County regulations haven’t kept pace with technology, advanced drilling techniques, or the sudden economic urge to reinvigorate aging urban oil fields — but that’s changing fast. While PXP voluntarily extends a moratorium on new drilling, Los Angeles County, Culver City and Inglewood, along with homeowner and public health interest groups are creating a new Community Standards District to envelop Baldwin Hills and surrounding neighborhoods. [See: The Greater Baldwin Hills Alliance]

A draft environmental impact report released June 18 is serving as a guide as new standards for safety, dust, air pollution, noise and traffic are developed. Four community meetings will allow residents to voice their concerns during the 60-day public comment period.

Informational Workshops
Thursday, July 17, 7-9pm
Veterans Hall, 4117 Overland Ave.
Tuesday, July 22, 7-9pm
Knox Church, 5840 La Tijera Blvd.

Regional Planning Commission Public Hearlings
Saturday, August 2, 12 noon
West L.A. College, 9000 Overland Ave.
Thursday, August 14, 6pm
Consolidated Board of Realists, 3725 Don Felipe Dr.
Wednesday, August 27, 9am
Hall of Administration, Room 150, 320 West Temple St.
Wednesday, September 10, 9am
County Planning Room, 320 W. Temple St.

Aesthetics are at issue, too. Expanded exploration is delaying the conversion of Baldwin Hills into a park, the end-game strategy of L.A. County and the State’s Baldwin Hills Conservancy once the oil’s tapped out.

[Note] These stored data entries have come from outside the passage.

(* ===== verification/EvSearchCorrect.v ===== *)
(** * Searching in event buffers: what the library promises

    The theorems on searching and on reading lines: both do on the chains what
    plain definitions do on the bytes in one piece. *)

From Stdlib Require Import ssreflect.
From S2P Require Import Prelude CTypes HProp CMem EvBuffer EvBufSpec EvBufOps EvTagSpec EvSearch EvSearchSpec.
Set Warnings "-rewrite-rw".
Open Scope general_if_scope.
Open Scope Z_scope.

(** The reference: the first of the places where [what] is. *)
Lemma find_sub_sound what xs k :
  find_sub what xs = Some k ->
  take (length what) (drop k xs) = what ∧ ∀ j, (j < k)%nat -> take (length what) (drop j xs) ≠ what.
Proof.
  revert k. induction xs as [|x xs IH]; intros k; cbn [find_sub]; destruct (starts what _) eqn:Hst; try done.
  1,2: intros [= <-]; split; [by apply bool_decide_eq_true in Hst|lia].
  destruct (find_sub what xs) as [i|]; [|done]. intros [= <-]. destruct (IH i eq_refl) as [Hi Hno]. split; [done|].
  intros [|j] Hj; [by apply bool_decide_eq_false in Hst|]. apply Hno. lia.
Qed.

Lemma find_sub_complete what xs : find_sub what xs = None -> ∀ j, take (length what) (drop j xs) ≠ what.
Proof.
  induction xs as [|x xs IH]; cbn [find_sub]; destruct (starts what _) eqn:Hst; try done; intros Hf j.
  - rewrite drop_nil. by apply bool_decide_eq_false in Hst.
  - destruct (find_sub what xs); [done|]. destruct j as [|j]; [by apply bool_decide_eq_false in Hst|]. by apply IH.
Qed.

(** A buffer of two chains; the blocks are full. *)
Definition two_chains (xs ys : list Z) : evbuffer :=
  let n := Z.of_nat (length xs) in let m := Z.of_nat (length ys) in
  Evbuffer [Chain 1 n 0 n 0 (text xs); Chain 2 m 0 m 0 (text ys)] (Some 2%positive) (LNext 1) (n + m) 0 0
    false false false false [].

Lemma two_chains_wf xs ys :
  xs ≠ [] -> ys ≠ [] -> Z.of_nat (length xs) < 2 ^ 62 -> Z.of_nat (length ys) < 2 ^ 62 ->
  buffer_wf (two_chains xs ys) (EvEnv 3 [] []) ∧ contents (two_chains xs ys) = text (xs ++ ys).
Proof.
  intros Hx Hy Hlx Hly.
  assert (Hb : ∀ i zs, bytes (Chain i (Z.of_nat (length zs)) 0 (Z.of_nat (length zs)) 0 (text zs)) = text zs).
  { intros i zs. rewrite /bytes /slice /= drop_0 Nat2Z.id. apply take_ge. by rewrite text_length. }
  assert (Hw : ∀ i zs, Z.of_nat (length zs) < 2 ^ 62 -> chain_wf (Chain i (Z.of_nat (length zs)) 0 (Z.of_nat (length zs)) 0 (text zs))).
  { intros i zs Hl. split; cbn; try lia; [unfold EVBUFFER_CHAIN_MAX, EV_SSIZE_MAX; lia|by rewrite text_length|done]. }
  assert (Hc : contents (two_chains xs ys) = text (xs ++ ys)).
  { rewrite /contents /two_chains /all_bytes. cbn [chains fmap list_fmap concat]. by rewrite !Hb app_nil_r fmap_app. }
  split; [|done]. rewrite /buffer_wf. split; cbn [chains last last_with_datap total_len two_chains].
  - by repeat constructor; apply Hw.
  - apply NoDup_cons. split; [by rewrite list_elem_of_singleton|apply NoDup_singleton].
  - by repeat constructor.
  - done.
  - done.
  - intros _. destruct xs, ys; try done. by repeat constructor.
  - rewrite -/(contents (two_chains xs ys)) Hc text_length length_app. lia.
  - unfold EV_SIZE_MAX. lia.
Qed.

(** C39: evbuffer_search, which walks over the chains with memchr and compares
    across their ends, is the search for the first occurrence in the bytes in
    one piece, from the start of the buffer or from a given position: its
    answer is the position of that occurrence, in the chain that holds it, or
    -1 when there is none. *)
Theorem evbuffer_search_first (b : evbuffer) (xs what : list Z) (start : option evbuffer_ptr) (e : evenv) :
  buffer_wf b e -> contents b = text xs -> points b (default (first_ptr b) start) ->
  Z.of_nat (length what) <= EV_SSIZE_MAX ->
  let s := pos (default (first_ptr b) start) in
  ∃ it, evbuffer_search b what start e = inr (it, e) ∧
    match find_sub what (drop (Z.to_nat s) xs) with
    | Some k => pos it = s + Z.of_nat k ∧ points b it
    | None => pos it = -1
    end.
Proof.
  intros Hwf Ht Hp Hl. destruct (search_from b e xs Hwf Ht _ what Hp Hl) as (it & Heq & Hit).
  exists it. split; [|done]. change (evbuffer_search b what start e = (mret it : E evbuffer_ptr) e). rewrite -Heq. by destruct start.
Qed.

Lemma evbuffer_search_first_witness :
  let b := two_chains [97; 13; 98; 13] [10; 13; 10] in
  buffer_wf b (EvEnv 3 [] []) ∧
  ∃ it, evbuffer_search b [CR; LF] None (EvEnv 3 [] []) = inr (it, EvEnv 3 [] []) ∧ pos it = 3 ∧ points b it.
Proof.
  destruct (two_chains_wf [97; 13; 98; 13] [10; 13; 10]) as [Hw Hc]; [done..|]. split; [done|].
  destruct (evbuffer_search_first _ _ [CR; LF] None _ Hw Hc (first_points _ _ Hw)) as (it & He & Hit); [done|].
  exists it. split; [exact He|exact Hit].
Defined.

(** Taking the line out and dropping its end. *)
Lemma runs_take_line (i : id) b k m xs e :
  buffer_wf b e -> contents b = text xs -> freeze_start b = false -> 0 <= m ->
  runs ('(_, d, b) ← evbuffer_remove b (Z.of_nat k); '(_, b) ← evbuffer_drain b m; mret (Some (i, d), Z.of_nat k, b)) e
    (fun '(line, n, b') e' => buffer_wf b' e' ∧ line = Some (i, text (take k xs)) ∧ n = Z.of_nat k
       ∧ contents b' = text (drop (k + Z.to_nat m) xs)).
Proof.
  intros Hwf Ht Hfr Hm. apply runs_bind. eapply runs_mono; [by apply runs_evbuffer_remove; [|lia]|].
  intros [[r d] b1] e1 (Hw1 & Hk1 & _ & [(_ & Hd & Htk & _)|(_ & _ & _ & Hf & _)]); [|congruence].
  rewrite Ht Nat2Z.id in Htk, Hd. apply runs_bind. eapply runs_mono; [by apply runs_evbuffer_drain|].
  intros [r2 b2] e2 (Hw2 & _ & _ & [[_ Hc]|(_ & _ & Hf)]); cbn [fst snd] in *; [|destruct Hk1; congruence].
  apply runs_ret. split_and!; [done|by rewrite Htk fmap_take|done|]. rewrite Hc -drop_drop fmap_drop. f_equal.
  rewrite fmap_drop. apply (app_inv_head d). by rewrite -Hd {1}Htk take_drop.
Qed.

(** C40: evbuffer_readln takes the first line of a buffer, for each of the four
    styles of line ends: it returns the bytes in front of the end of the line
    and removes these and the end.  Without a line, with the start frozen, or
    without memory for the line, it returns NULL and changes nothing. *)
Theorem evbuffer_readln_takes_line (b : evbuffer) (style : evbuffer_eol_style) (xs : list Z) (e : evenv) :
  buffer_wf b e -> contents b = text xs -> Z.of_nat (length xs) < 2 ^ 31 ->
  ∃ line n b' e', evbuffer_readln b style e = inr (line, n, b', e') ∧ buffer_wf b' e' ∧
    (line = None ∧ n = 0 ∧ b' = b
       ∧ (freeze_start b = true ∨ line_end style xs = None ∨ ∃ o, ev_oom e = false :: o)
     ∨ ∃ k m, freeze_start b = false ∧ line_end style xs = Some (k, m) ∧ snd <$> line = Some (text (take k xs))
         ∧ n = Z.of_nat k ∧ contents b' = text (drop (k + Z.to_nat m) xs)).
Proof.
  intros Hwf Ht Hx. rewrite /evbuffer_readln. destruct (freeze_start b) eqn:Hfr.
  { eexists _, _, _, _. split; [done|]. split; [done|]. left. auto 10. }
  destruct (search_eol_spec b e xs Hwf Ht style Hx) as (it & n & -> & Hit). rewrite E_ret_bind.
  destruct (line_end style xs) as [[k m]|] eqn:Hle; last first.
  { destruct Hit as [-> _]. eexists _, _, _, _. split; [done|]. split; [done|]. left. auto 10. }
  destruct Hit as [Hpos ->]. rewrite Hpos (proj2 (Z.ltb_ge _ 0)); [|lia].
  assert (Htake : ∀ (i : id) e1, later e e1 -> ∃ line n b' e', ('(_, d, b) ← evbuffer_remove b (Z.of_nat k);
      '(_, b) ← evbuffer_drain b m; mret (Some (i, d), Z.of_nat k, b)) e1 = inr (line, n, b', e') ∧ buffer_wf b' e' ∧
      snd <$> line = Some (text (take k xs)) ∧ n = Z.of_nat k ∧ contents b' = text (drop (k + Z.to_nat m) xs)).
  { intros i e1 Hl. destruct (runs_run _ _ _ (runs_take_line i b k m xs e1 (wf_later _ _ _ Hwf Hl) Ht Hfr (line_end_pos _ _ _ _ Hle)))
      as ([[line n] b'] & e' & He & Hw & -> & Hn & Hc). by eexists _, n, b', e'. }
  rewrite /mm_malloc {1}/mbind /E_bind. destruct (ev_oom e) as [|[] o] eqn:Ho.
  3: { eexists _, _, _, _. split; [done|]. split; [eapply wf_later; [done|]; rewrite /later /=; lia|]. left. eauto 10. }
  all: edestruct Htake as (line & n & b' & e' & He & Hw & Hline & Hn & Hc); [|exists line, n, b', e'; split; [exact He|]].
  all: try (rewrite /later /=; lia).
  all: split; [done|]; right; exists k, m; done.
Qed.

Lemma evbuffer_readln_takes_line_witness :
  let b := two_chains [97; 13; 98; 13] [10; 13; 10] in
  buffer_wf b (EvEnv 3 [] []) ∧
  ∃ i b' e', evbuffer_readln b EVBUFFER_EOL_CRLF (EvEnv 3 [] []) = inr (Some (i, text [97; 13; 98]), 3, b', e')
    ∧ contents b' = text [13; 10].
Proof.
  destruct (two_chains_wf [97; 13; 98; 13] [10; 13; 10]) as [Hw Hc]; [done..|]. split; [done|].
  destruct (evbuffer_readln_takes_line _ EVBUFFER_EOL_CRLF _ _ Hw Hc) as (line & n & b' & e' & He & _ & Hres); [done|].
  destruct Hres as [(_ & _ & _ & [Hf|[Hf|[o Ho]]])|(k & m & _ & Hk & Hline & -> & Hb)]; [done..|].
  injection Hk as <- <-. destruct line as [[i t]|]; [|done]. injection Hline as ->. exists i, b', e'. split; [exact He|exact Hb].
Defined.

And many living near the industrialized hilltop want to know why their 2-square mile neighborhood oil field looks like Kern County when quiet, camouflaged rigs drill on the down-low in Beverly Hills and Century City.

There have been no calls to shut down the Inglewood Oil Field. Stakeholders insist they’re all about high-science risk management: the art of safely nestling an active oil field among encroaching residential neighborhoods. After all, million-dollar homes cozy up against wells in Signal Hill, one of 55 fields in a basin that’s among the world’s richest oil deposits.

Pass it on...
[Facebook] [Google] [Twitter] [Email]





M O R E   P O S T S

Written by Michael on July 20th, 2008

1 comments have been posted


One Response to...
Urban Oil: Old wells, new rules for Baldwin Hills

  1. Eugene wrote on

    looking forward for more information about this. thanks for sharing. Eugene




Let's hear from you...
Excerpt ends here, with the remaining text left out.